/dok

Nested Dockerfile for remote multiuser development. Images and notes about them represent projects that Im testing, storing them in a common docker framework minimizes the possibility of code rot.

Primary LanguageShell

dok

Nested Dockerfiles for remote multiuser dev. Projects are specific to torch & ML

This is intended for development, not for deployment.

  • build scripts cache gits to local folders preventing unnecessary downloads.
  • multiple users with sudo rights are created, ssh is set up for remote acess, common caching and data folders are exposed.
  • to allow multiple access to same container, entrypoint is not specified by default instead specifying a command. This allows same container to be run by users using different entrypoints.

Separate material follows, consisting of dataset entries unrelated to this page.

Definition CreateOrganization (o : Organization) : Op DB Organization := Create o.
Definition GetOrganizationByID (id : N) : Op DB (option Organization) :=
  or_nil (First plain (λ o, bool_decide (o_ID o = id))).
Definition GetOrganizationByName (name : string) : Op DB (option Organization) :=
  or_nil (First plain (λ o, bool_decide (o_Name o = name))).
Definition GetRootOrganization : Op DB (option Organization) := or_nil (First plain o_IsRoot).
(** parent_id IS NOT NULL, parent_id, id *)
Definition organization_order (x y : Organization) : bool :=
  match o_ParentID x, o_ParentID y with
  | None, Some _ => true
  | Some _, None => false
  | Some p, Some q => if N.eqb p q then N.ltb (o_ID x) (o_ID y) else N.ltb p q
  | None, None => N.ltb (o_ID x) (o_ID y)
  end.
Definition ListOrganizations : Op DB (list Organization) := Find plain (λ _ _, true) organization_order.
Definition UpdateOrganization (o : Organization) : Op DB unit := Save o.
Definition DeleteOrganization (id : N) : Op DB unit := Delete (λ o : Organization, bool_decide (o_ID o = id)).
Definition CountOrganizationChildren (id : N) : Op DB N :=
  Count (λ o : Organization, bool_decide (o_ParentID o = Some id)).

Definition of_pair (organizationID userID : N) (m : OrganizationMembership) : bool :=
  bool_decide (m_OrganizationID m = organizationID) && bool_decide (m_UserID m = userID).
Definition UpsertOrganizationMembership (m : OrganizationMembership) : Op DB unit :=
  Upsert (λ new old, of_pair (m_OrganizationID new) (m_UserID new) old) (λ _ old, old) m.
(** The role of a membership is not stored: a row read has none. *)
Definition no_role (_ : IamTables) (m : OrganizationMembership) : OrganizationMembership := columns m.
Definition GetOrganizationMembership (organizationID userID : N) : Op DB (option OrganizationMembership) :=
  or_nil (First no_role (of_pair organizationID userID)).
Definition membership_order (x y : OrganizationMembership) : bool := N.ltb (m_ID x) (m_ID y).
Definition ListOrganizationMembers (organizationID : N) : Op DB (list OrganizationMembership) :=
  Find no_role (λ _ m, bool_decide (m_OrganizationID m = organizationID)) membership_order.
Definition ListUserOrganizations (userID : N) : Op DB (list OrganizationMembership) :=
  Find no_role (λ _ m, bool_decide (m_UserID m = userID)) membership_order.
Definition DeleteOrganizationMembership (organizationID userID : N) : Op DB unit := Delete (of_pair organizationID userID).
Definition DeleteOrganizationMembershipsByOrganization (organizationID : N) : Op DB unit :=
  Delete (λ m : OrganizationMembership, bool_decide (m_OrganizationID m = organizationID)).
Definition DeleteOrganizationMembershipsByUser (userID : N) : Op DB unit :=
  Delete (λ m : OrganizationMembership, bool_decide (m_UserID m = userID)).

Definition UpsertIAMRole (r : IAMRole) : Op DB unit :=
  Upsert (λ new old, bool_decide (ro_Code new = ro_Code old))
    (λ new old, old<| ro_Name := ro_Name new |><| ro_Description := ro_Description new |><| ro_BuiltIn := ro_BuiltIn new |>) r.
Definition GetIAMRoleByCode (code : string) : Op DB (option IAMRole) :=
  or_nil (First plain (λ r, bool_decide (ro_Code r = code))).
Definition role_order (x y : IAMRole) : bool := N.ltb (ro_ID x) (ro_ID y).
Definition ListIAMRoles : Op DB (list IAMRole) := Find plain (λ _ _, true) role_order.
Definition UpsertIAMPermission (p : IAMPermission) : Op DB unit :=
  Upsert (λ new old, bool_decide (pe_Code new = pe_Code old))
    (λ new old, old<| pe_Resource := pe_Resource new |><| pe_Action := pe_Action new |>) p.
Definition GetIAMPermissionByCode (code : string) : Op DB (option IAMPermission) :=
  or_nil (First plain (λ p, bool_decide (pe_Code p = code))).
(** The join with iam_role_permissions: the unique index of that table lets it
    meet a permission at most once. *)
Definition granted_to (roleID : N) (t : IamTables) (p : IAMPermission) : bool :=
  existsb (λ rp, bool_decide (rp_PermissionID rp = pe_ID p) && bool_decide (rp_RoleID rp = roleID))
    (all_rows (visible (iam_role_permissions t))).
Definition permission_order (x y : IAMPermission) : bool := N.ltb (pe_ID x) (pe_ID y).
Definition ListIAMPermissionsByRole (roleID : N) : Op DB (list IAMPermission) :=
  Find plain (granted_to roleID) permission_order.
Definition UpsertIAMRolePermission (rp : IAMRolePermission) : Op DB unit :=
  Upsert (λ new old, bool_decide (rp_RoleID new = rp_RoleID old) && bool_decide (rp_PermissionID new = rp_PermissionID old))
    (λ _ old, old) rp.
Definition UpsertIAMRoleBinding (b : IAMRoleBinding) : Op DB unit :=
  Upsert (λ new old, bool_decide (b_UserID new = b_UserID old) && bool_decide (b_RoleID new = b_RoleID old) &&
            bool_decide (b_OrganizationID new = b_OrganizationID old))
    (λ new old, old<| b_InheritChildren := b_InheritChildren new |>) b.
(** [db.Transaction(fn)]: commit when [fn] succeeds, roll back when it fails. *)
Definition Transaction (fn : Op DB unit) : Op DB unit := λ s,
  match fn (Begin s) with
  | (Ok _, s') => Commit s'
  | (Err e, s') => (Err e, Rollback s')
  end.
Fixpoint create_grants (roleID : N) (enabled : list N) : Op DB unit :=
  match enabled with
  | [] => ret tt
  | id :: enabled' => Create (mkIAMRolePermission 0 roleID id) ;; create_grants roleID enabled'
  end.
Definition ReplaceIAMRolePermissionSubset (roleID : N) (subset enabled : list N) : Op DB unit :=
  Transaction (
    Purge (λ rp : IAMRolePermission, bool_decide (rp_RoleID rp = roleID) && bool_decide (rp_PermissionID rp ∈ subset)) ;;
    create_grants roleID enabled).

Definition binding_of (organizationID userID : N) (b : IAMRoleBinding) : bool :=
  bool_decide (b_OrganizationID b = organizationID) && bool_decide (b_UserID b = userID).
Definition with_role (t : IamTables) (b : IAMRoleBinding) : IAMRoleBinding :=
  b<| b_Role := visible (iam_roles t) !! b_RoleID b |>.
Definition with_both (t : IamTables) (b : IAMRoleBinding) : IAMRoleBinding :=
  (with_role t b)<| b_Organization := visible (iam_organizations t) !! b_OrganizationID b |>.
Definition binding_order (x y : IAMRoleBinding) : bool := N.ltb (b_ID x) (b_ID y).
Definition GetIAMRoleBinding (organizationID userID : N) : Op DB (option IAMRoleBinding) :=
  or_nil (First with_role (binding_of organizationID userID)).
Definition ListIAMRoleBindings : Op DB (list IAMRoleBinding) := Find with_both (λ _ _, true) binding_order.
Definition ListIAMRoleBindingsByUser (userID : N) : Op DB (list IAMRoleBinding) :=
  Find with_both (λ _ b, bool_decide (b_UserID b = userID)) binding_order.
Definition DeleteIAMRoleBinding (organizationID userID : N) : Op DB unit := Delete (binding_of organizationID userID).
Definition DeleteIAMRoleBindingsByOrganization (organizationID : N) : Op DB unit :=
  Delete (λ b : IAMRoleBinding, bool_decide (b_OrganizationID b = organizationID)).
Definition DeleteIAMRoleBindingsByUser (userID : N) : Op DB unit :=
  Delete (λ b : IAMRoleBinding, bool_decide (b_UserID b = userID)).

Most Docker examples are intended for deployment, but containerization can also be useful for development, the purpose of this project. Deployment projects do not need sudo apt access or multiuser envinronments and require the small footprint. To create a deployment project based on this strip down to only the necessary installs, the images on this project would be too large for efficient deployment.

Structure of the project

OS and CUDA version are passed as baseimage at build time.

Every image takes in a baseimage arg to enable rebuilding and testing projects on new code easily.

ARG baseimage
FROM=${baseimage}

Designed to be modular with nested images.

xvdp/cuda:11.8.0-devel-ubuntu22.04    -> since nvidia regularly deprecates images, I store them to docker xvdp
    ssh                     auth. base (ssh, ports, users, .bashrc) rebuild stack on authorized_keys change
        mamba
            torch           torch base image (torch 2.0.1, nvdiffrast, drjit, transformers, diffusion, jupyter)
                diffuse:    Diffusion sandbox wip ( iadb wuerstchen )
                lang:       language  sandbox wip ( whisper llama )
                rf:         radiance fields sandbox wip ( kaloin )
                gans:       GAN sandbox wip ( stylegan3 )

xvdp/cuda:12.1.0-devel-ubuntu22.04
    ssh
        mamba
            torch       torch >= 2.1
                tts:        text to speech (coqui-ai/TTS, suno-ai/bark)

Build Scripts:

  • Example projects, images/<project>, contain a build.sh script and a Dockerfile
  • ./config.sh contains local folders and user info, sourced by build.sh. Modify to own paths.
  • ./images/utils.sh common bash utilities, sourced by build.sh

To prevent unnecessary downloads:

  • Github projects are downloaded and cached locally in build.sh scripts, instead of pulling on Dockerfile.
  • Env variables (eg. TORCH_HOME, etc.) to cache container runtime installs are called ./dockerrun and other shortcut scripts.

Run Scripts

  • ./dockerrun <args> --cache <shared vol>:<mounted vol> Similar to docker run with extra arg --cache. The cache arg creates a volume argument and environenment variables inside the container which can be used as commond download loctions. Default environments are created for TORCH_HOME, TORCH_EXTENSIONS_DIR, DNNLIB_CACHE_DIR, HUGGINGFACE_HOME, TTS_HOME.
  • ./dockerglrun <args> --cache <shared vol>:<mounted vol> Similar to ./dockerrun for local .Xauth mapping for gl dependent projects, e.g. _gans
  • ./dokrun -i ``./runrf, ./runlang, etc. shortcut scripts do dockerrun for specific projects to further simplify docker run verbosity
SHR=\mnt\MyDrive\weights
VOL=\home\weights
IMG=<maintainer\dockerimage:tag>
bash dockerrun --user 1000 -it --rm --cache $SHR:$VOL $IMG
# is similar to
docker run --user 1000 -it --rm -v $SHR:$VOLs -e TORCH_HOME="${VOL}\torch" -e HUGGINGFACE_HOME="${VOL}\huggingface" $IMG
# alternatively create shortcut, see example script
bash runlang

Notes | Caveats

  • install docker first
  • not tested with Windows

TODO

  • vscode development
  • enable remote graphical interface, X11 forwarding thru ssh

base images

./images/ssh

Base to other images, creates users and ssh access. Bilt over OS and graphic driverrs, defines users incorporates shh authorized_keys in folder, adds .bashrc, exposes port and adds to /etc/ssh/sshd_config. Based on https://gist.github.com/mlamarre/a3ac761bb2e47162b73e72ac7d5cc395.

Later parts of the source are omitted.